■ The problem
Copy verbatim the block of lines in the entries below whose first line contains "e_Size e = Z.of_nat" and whose last line contains "assert ((Z.of_nat (length". Leave out all other lines.

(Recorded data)
--- START ---

Lemma openBounded_run id e maxBytes d data :
  isLocalBodyState (e_State e) = true -> e_BodyPresent e = true -> blobs d !! blob_name id = Some data ->
  e_Size e = Z.of_nat (length data) -> (N.of_nat (length data) <= maxBytes)%N -> (N.of_nat (length data) <= maxInt)%N ->
  openBounded cio_ok id e maxBytes d = Ok data.
Proof.
  intros H1 H2 H3 H4 H5 H6. unfold openBounded. rewrite H1, H2, H4.
  assert ((Z.of_nat (length data) <? 0)%Z = false) as -> by (apply Z.ltb_ge; lia).
  assert ((maxBytes <? Z.to_N (Z.of_nat (length data)))%N = false) as -> by (apply N.ltb_ge; lia).
  assert ((maxInt <? Z.to_N (Z.of_nat (length data)))%N = false) as -> by (apply N.ltb_ge; lia).
  assert (read_body cio_ok id d = Some data) as -> by done.
  cbn [negb orb fail_if or_err mbind result_bind]. by rewrite bool_decide_eq_true_2.
Qed.

Lemma verifyLocalStream_Ok data c u :
  verifyLocalStream data (Some c) (Z.of_nat (length data)) = Ok u <-> cid_Sum c data = Some c.
Proof.
  destruct u. rewrite <- SumStream_Sum. unfold verifyLocalStream. cbv zeta.
  rewrite Nat2Z.id, firstn_all, drop_ge by lia. rewrite !bool_decide_eq_true_2 by done.
  by destruct (SumStream_matches c data).
Qed.
End Loader.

--- END ---

■ Answer space
  e_Size e = Z.of_nat (length data) -> (N.of_nat (length data) <= maxBytes)%N -> (N.of_nat (length data) <= maxInt)%N ->
  openBounded cio_ok id e maxBytes d = Ok data.
Proof.
  intros H1 H2 H3 H4 H5 H6. unfold openBounded. rewrite H1, H2, H4.
  assert ((Z.of_nat (length data) <? 0)%Z = false) as -> by (apply Z.ltb_ge; lia).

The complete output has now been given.